Samstag, 30. März 2019

Ludwig Fulda: Wenn / Nachtbild




Wenn

Ja, hätte mir von Anbeginn
So manches nicht gefehlt,
Und hätt´ ich nur mit anderm Sinn
Den andern Weg gewählt,
Und hätt´ ich auf dem rechten Pfad
Die rechte Hilf´ empfahn
Und so stattdessen, was ich tat,
Das Gegenteil getan,
Und hätt´ ich vieles nicht gemußt
Auf höheres Geheiß
Und nur die Hälft´ vorher gewußt
Von dem, was heut´ ich weiß,
Und hätt` ich ernstlich nur gewollt,
Ja, wollt´ ich nur noch jetzt,
Und wäre mir das Glück so hold
Wie manchem, der´s nicht schätzt,
Und hätt´ ich zehnmal soviel Geld
Und könnt´, was ich nicht kann,
Und käm´ noch einmal auf die Welt. -
Ja, dann!


Nachtbild

Längst wiegte schon die Nacht gelinde
In sanften Schlummer Wald und Flur;
Das leise Atmen nur der Winde
Verrät entschlafnen Lebens Spur.

Die Blumen blinzeln in die Ferne
In zarter Träume Zauberbann
Und schaun die funkelnd hellen Sterne
Als holde Himmelsschwestern an.

Ludwig Fulda, geboren am 15. Juli 1862 in Frankfurt am Main; gestorben am 30. März 1939 in Berlin durch Freitod.

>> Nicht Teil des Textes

(** * crawlab-core: the master node service

    A shallow embedding of [node/service/master_service.go] (with
    [errors/base.go]) and the properties of its lifecycle, its
    self-registration and its monitor loop.

    The Go code talks to three collaborators whose sources are not part of
    the files at hand: the model service and node delegate (the node
    registry), the grpc server (the subscription table and its streams) and
    the wait primitive.  They are modelled from the specification, each
    under a comment that says so; everything else follows the Go text. *)

From Stdlib Require Import ZArith Lia.
From stdpp Require Import base option list strings gmap.

Local Open Scope Z_scope.
Local Open Scope string_scope.
Local Open Scope list_scope.

(** ** Errors *)

Module errors.

(** [errors/base.go] *)
Definition ErrorPrefix := string.

Definition ErrorPrefixController : ErrorPrefix := "controller".
Definition ErrorPrefixModel : ErrorPrefix := "model".
Definition ErrorPrefixFilter : ErrorPrefix := "filter".
Definition ErrorPrefixHttp : ErrorPrefix := "http".

(** [fmt.Sprintf("%s error: %s", prefix, msg)]: the text of the error
    that [NewError] builds. *)
Definition NewError_text (prefix : ErrorPrefix) (msg : string) : string :=
  String.append prefix (String.append " error: " msg).

End errors.

(** A Go [error] value.  Go compares two errors with [==] by identity and
    reads their text with [Error()]; the sentinels the service tests for
    are constructors of their own, every other error carries its text.
    [ErrOther] with the text of a sentinel is a different value with the
    same message. *)
Inductive error : Type :=
| ErrNoDocuments                (* mongo2.ErrNoDocuments *)
| ErrorNodeMonitorError         (* errors.ErrorNodeMonitorError *)
| ErrOther (msg : string).      (* errors.New(msg), any package *)

#[global] Instance error_eq_dec : EqDecision error.
Proof. solve_decision. Defined.

(** [err.Error()] *)
Definition Error (e : error) : string :=
  match e with
  | ErrNoDocuments => "mongo: no documents in result"
  | ErrorNodeMonitorError => errors.NewError_text "node" "monitor error"
  | ErrOther msg => msg
  end.

(** Modelled from the spec: the error kinds of section 7 that the missing
    collaborators raise ([duplicate_key], [subscription_absent],
    [registry_unavailable]); only their being errors other than the two
    sentinels matters. *)
Definition duplicate_key : error := ErrOther "duplicate key".
Definition subscription_absent : error := ErrOther "subscribe not exists".
Definition registry_unavailable : error := ErrOther "registry unavailable".

(** ** Data model *)

(** [time.Time] and [time.Duration], both counted in nanoseconds. *)
Definition Time := Z.
Definition Duration := Z.
Definition Second : Duration := 1000000000.
Definition Millisecond : Duration := 1000000.

(** Modelled from the spec: the status constants of [constants]
    ("status: one of online, offline"). *)
Definition NodeStatusOnline : string := "online".
Definition NodeStatusOffline : string := "offline".

(** [models.Node], with the fields [Register] fills in and the
    registry-assigned id. *)
Record Node : Type := mkNode {
  Id : N;
  Key : string;
  Name : string;
  IsMaster : bool;
  Status : string;
  Enabled : bool;
  Active : bool;
  ActiveTs : Time
}.

#[global] Instance Node_eq_dec : EqDecision Node.
Proof. solve_decision. Defined.

(** [grpc.StreamMessage], as far as the monitor fills it in. *)
Inductive StreamMessageCode : Type := PING | PONG.

Record StreamMessage : Type := mkStreamMessage {
  Code : StreamMessageCode;
  NodeKey : string
}.

(** Modelled from the spec: a stream handle ("a handle supporting
    send(message)": the send is the liveness probe).  [broken] is the
    error every send on the handle returns, [None] for a healthy
    transport; [sent] is what went out, oldest first. *)
Record Stream : Type := mkStream {
  broken : option error;
  sent : list StreamMessage
}.

(** An argument of a log line: a string, the hex form of an id, an
    error. *)
Inductive logarg : Type :=
| ArgS (s : string)
| ArgHex (id : N)
| ArgErr (e : error).
(* ===== verification/Prelude.v ===== *)
(** * libdsm: a verified model of the SMB client library

    libdsm (src/) talks to SMB 1 file servers. This library models its C code
    as executable Rocq functions and proves what makes each part correct, with
    any server at the other end and any behaviour of the operating system.

    ** The program and its parts

    From the wire up (paths are under src/):
    - the NetBIOS name service client (src/netbios_ns.c, with src/netbios_query.c
      and src/netbios_utils.c) finds hosts: it broadcasts questions over UDP,
      reads the answers, keeps a table of entries, and runs a discovery thread
      that reports to callbacks;
    - the NetBIOS session service (src/netbios_session.c) frames messages over
      TCP; src/smb_transport.c wraps it in a table of functions;
    - SMB messages (src/smb_message.c) are built in a growing block from the
      packed structures of src/smb_packets.h; src/smb_session_msg.c sends and
      receives them; text goes through iconv (src/smb_utils.c);
    - a session (src/smb_session.c) connects, negotiates a dialect and logs in,
      either with an LMv2 response or with SPNEGO around NTLMSSP
      (src/smb_spnego.c, src/smb_ntlm.c over contrib/mdx, contrib/rc4 and
      src/hmac_md5.c);
    - logged in, the client connects trees and lists shares (src/smb_share.c),
      opens, reads, writes, moves and deletes files (src/smb_file.c,
      src/smb_dir.c), lists directories and asks for the status of paths
      (src/smb_trans2.c); shares, files and status nodes live in linked lists
      (src/smb_fd.c, src/smb_stat.c);
    - four programs (bin/dsm.c, bin/lookup.c, bin/inverse.c, bin/discover.c)
      use the library from the command line, two examples
      (www/source/c/example1.c and example2.c) document it.

    ** The model

    A C function is a Rocq function of the same name. A w-bit integer is a [Z]
    with its conversions written out ([u8] .. [u64], [s8] ..); a block of memory
    is the list of its bytes, an access outside it the outcome [Fault]
    ([checked], [sub], [put]). The system is the record [world] of World.v: an
    oracle for allocations and choices, the content of fresh memory, the events
    that select reports, the bytes that arrive and the bytes that were sent.
    Stateful code is in the monad [io], a function of the world into
    [Done] with the result and the next world, [Fault] (undefined behaviour), or
    [Blocked] (waiting for an event that never comes). Pointers that are compared
    or stored in structures are numbers into finite maps (SmbFd.v), pointers
    into a buffer are offsets; a session is a record that is passed on.

    ** The files

    - Prelude.v: machine integers, bytes, memory accesses, C strings, the
      outcomes, the tactics [len], [zdiv], [widths], [decided] and the hint
      databases [dsm] and [dsm_len].
    - World.v: the world, the monad, [loop]; the ways to reason about runs:
      [runs] and [returning] (only answers of the system are used up), [wp]
      (never [Fault], whatever the server and the system do), [within] (a
      relation between the worlds, with the tactic [confine]), [abortable] (an
      abort ends the run, with the tactic [persist]) and [hush] (an aborted
      run sends nothing).
    - Rc4.v, Mdx.v, Md4.v, Md5.v, HmacMd5.v: the ciphers and digests (one
      streaming section for both digests).
    - SmbBuffer.v (modules SmbBuffer and SmbUtils): buffers and conversion, with
      the class [Iconv] and its laws; Compat.v: strlcpy, strndup and the two
      variants of clock_gettime.
    - Queue.v: the TAILQ macros of compat/queue.h on a memory of pointers, with
      the lists they implement; NetbiosQueue.v: the table of the name service
      on that memory.
    - NetbiosUtils.v, NetbiosQuery.v, NetbiosNs.v, NetbiosNsProps.v: names,
      question packets, the name service and its theorems; NetbiosPrint.v: the
      dump of a question packet.
    - NetbiosSession.v: the session service.
    - NetbiosVariants.v: what other builds compile instead: the abort context
      without a pipe, with the waits that go with it, and broadcasting without
      getifaddrs or with WSAIoctl.
    - SmbNtlm.v: NTLMv2 and the NTLMSSP messages.
    - SmbPackets.v: structures as layouts, with [field], [set_field], [pack].
    - SmbMessage.v, SmbFd.v: messages, tables.
    - SmbTransport.v: the table of functions and the class [TransportLaws], the
      contract between a transport and its clients; the NetBIOS session is
      proved to keep it, and everything above is proved from it alone.
    - SmbSession.v: the session record, sending and receiving, the macros that
      build requests, and the vocabulary of the theorems: [built], [behind]
      (a message under construction), [requested], [attempted] (what is on the
      wire), [received] (what came), [ready], [moved], [kept].
    - SmbFile.v, SmbShare.v, SmbTrans2.v: files and directories, trees and
      shares, transactions.
    - SmbLogin.v, SmbSpnego.v: connection, negotiation, the two logins, logoff;
      libtasn1 is the class [Asn1] with its laws.
    - SmbInvariant.v: [usable], what every call keeps of a session, on every
      path, with the rules [keeps] and the tactic [keep] that follows the code.
    - SmbClient.v: programs that use the library, as functions from the answers
      so far to the next call.
    - SmbRun.v: a session from its creation over its connection, by TCP or by
      NetBIOS, and the calls of a program, to its destruction.
    - Tools.v: the four programs of bin/, what they print as lists of messages;
      Examples.v: the two of the documentation.

    ** What the theorems show

    - Digests and ciphers: for any division into chunks the digests are the
      ones of RFC 1320 and 1321, HMAC is its construction, RC4 is an involution
      over its key stream, and the key schedule yields a permutation.
    - Name service: the questions on the wire are the ones of RFC 1002; whatever
      a datagram holds is read inside the receive buffer; an answer that is
      believed carries the identifier of the question, or comes from the host
      asked; the discovery thread never faults, ends when it is told to, and its
      callbacks report every entry once.
    - Session service: however TCP cuts the stream, receiving skips keepalives
      and hands over exactly the next message, inside the buffer; sending hands
      exactly one frame to the system. An abort unblocks every wait where there
      is a pipe, and not where there is only a flag ([silent_peer_abort]).
    - Requests: for every command the theorems say with any server that no
      memory outside the buffers is accessed, what success puts on the wire byte
      for byte, what the session has learnt from the answer, and that an error
      leaves the tables as they were. Where the code does break its buffers the
      theorem says exactly when ([.._overflow], [.._overread], [fstat_no_name]).
    - Tables: adding, finding and removing shares and files implement an ordered
      table keyed by the identifiers (the relation [represents]).
    - Answers: the list of shares, the entries of a directory and the status of
      a path are read back from their encodings; a transaction in many messages
      is put together again; [smb_find] collects the entries of all rounds.
    - Login: the authenticate message is the one of NTLMv2 over the challenge
      the session has stored; the state of the login changes only on success,
      and only reading the challenge of a server can go wrong.
    - Queues: every sequence of the TAILQ operations gives the lists of the
      same abstract operations; the table of the name service on linked nodes
      does what the functions on lists do, and never touches freed nodes.
    - Programs: whatever a program does with a session, and whatever the server
      answers, only the calls that [exposed] names can make an invalid access,
      and the session stays usable. The same holds from the creation of the
      session to its destruction, over both transports ([session_run_safe]), and
      an abort at any moment brings the run to its end; one that comes before
      the connection keeps the session silent ([session_run_aborts]). dsm
      reports success only after every step, and lookup prints only addresses
      of hosts that answered.
    - Examples: when example1 reads past its array, and that example2 takes the
      success of the discovery for a failure.

    ** Bounds and fuel

    - [loop] runs at most as often as there are events left, plus one: a turn
      of every loop of the code that waits uses up an event ([consumes]), so
      the bound is never what ends it.
    - Walks over the linked lists have the number of nodes of the heap as fuel,
      which suffices for lists that are not cyclic; the theorems establish that
      they are not.
    - [parse_enum_loop] has the bytes that are left as fuel (a turn takes at
      least 24), [pad_loop] 3 turns, the loops over an announced count that
      count; [iconv_loop] has the 12 turns of the code.
    - The requests are proved for paths, patterns and names that keep a message
      within the 8188 bytes which the transport always has room for (about 540
      characters at 15 bytes each, the most a conversion may give); larger
      writes use [tr_room].
    - Theorems that speak of success of a computation suppose [lucky] (memory is
      available), and so do those on whole programs (SmbClient.v, Tools.v); the
      safety theorems of the single requests do not.
    - A program makes up to 2^20 calls and moves a file by up to 2^40 bytes per
      call, so that positions stay in the range of off_t.

    ** Not modelled

    - The log (the macros of src/bdsm_debug.h) and the checks of QUEUEDEBUG:
      output only. Lines 182-254 of src/smb_ntlm.c are commented out.
    - Of the builds for other systems, what NetbiosVariants.v does not name
      (starting Winsock, the substitute for inet_pton in bin/inverse.c); the
      constants that no code uses; the text around the values that the
      programs print.
    - iconv, libtasn1, getifaddrs, WSAIoctl and the sockets are parameters or
      part of the world; the release of the tokens of libtasn1 is not tracked.
      Freed memory is tracked for the nodes of the tables, not for every block.
    - Concurrency is the discovery thread against the caller that stops it, and
      a thread that aborts against the call it aborts; other calls on one
      session from several threads are not.

    ** Plan

    The code of the library and of its programs is modelled. What could follow
    is the release of every allocated block, and calls on one session from
    several threads. *)

From Stdlib Require Export ZArith Lia.
From stdpp Require Export prelude.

Noch zu seinem seinem 70. Geburtstag im Sommer 1932 verlieh ihm Reichspräsident Paul von Hindenburg die Goethe-Medaille für Kunst und Wissenschaft. Weitere in- und ausländische Ehrungen folgten, zum Beispiel im April 1933 der Burgtheater-Ring. Am 8. Mai 1933 wurde er als Jude aus der Sektion für Dichtkunst der Preußischen Akademie der Künste ausgeschlossen und 1935 mit Publikationsverbot belegt.

1937 kehrte er von einem Besuch bei seinem im Jahr zuvor in die USA ausgewanderten Sohn Karl Hermann nach Deutschland zurück, was sich als fataler Fehler herausstellen sollte. Fulda bemühte sich dann lange um ein Ausreisevisum, erhielt jedoch keine Aufenthaltserlaubnis für die USA. Er nahm sich im Alter von 76 Jahren in Berlin das Leben.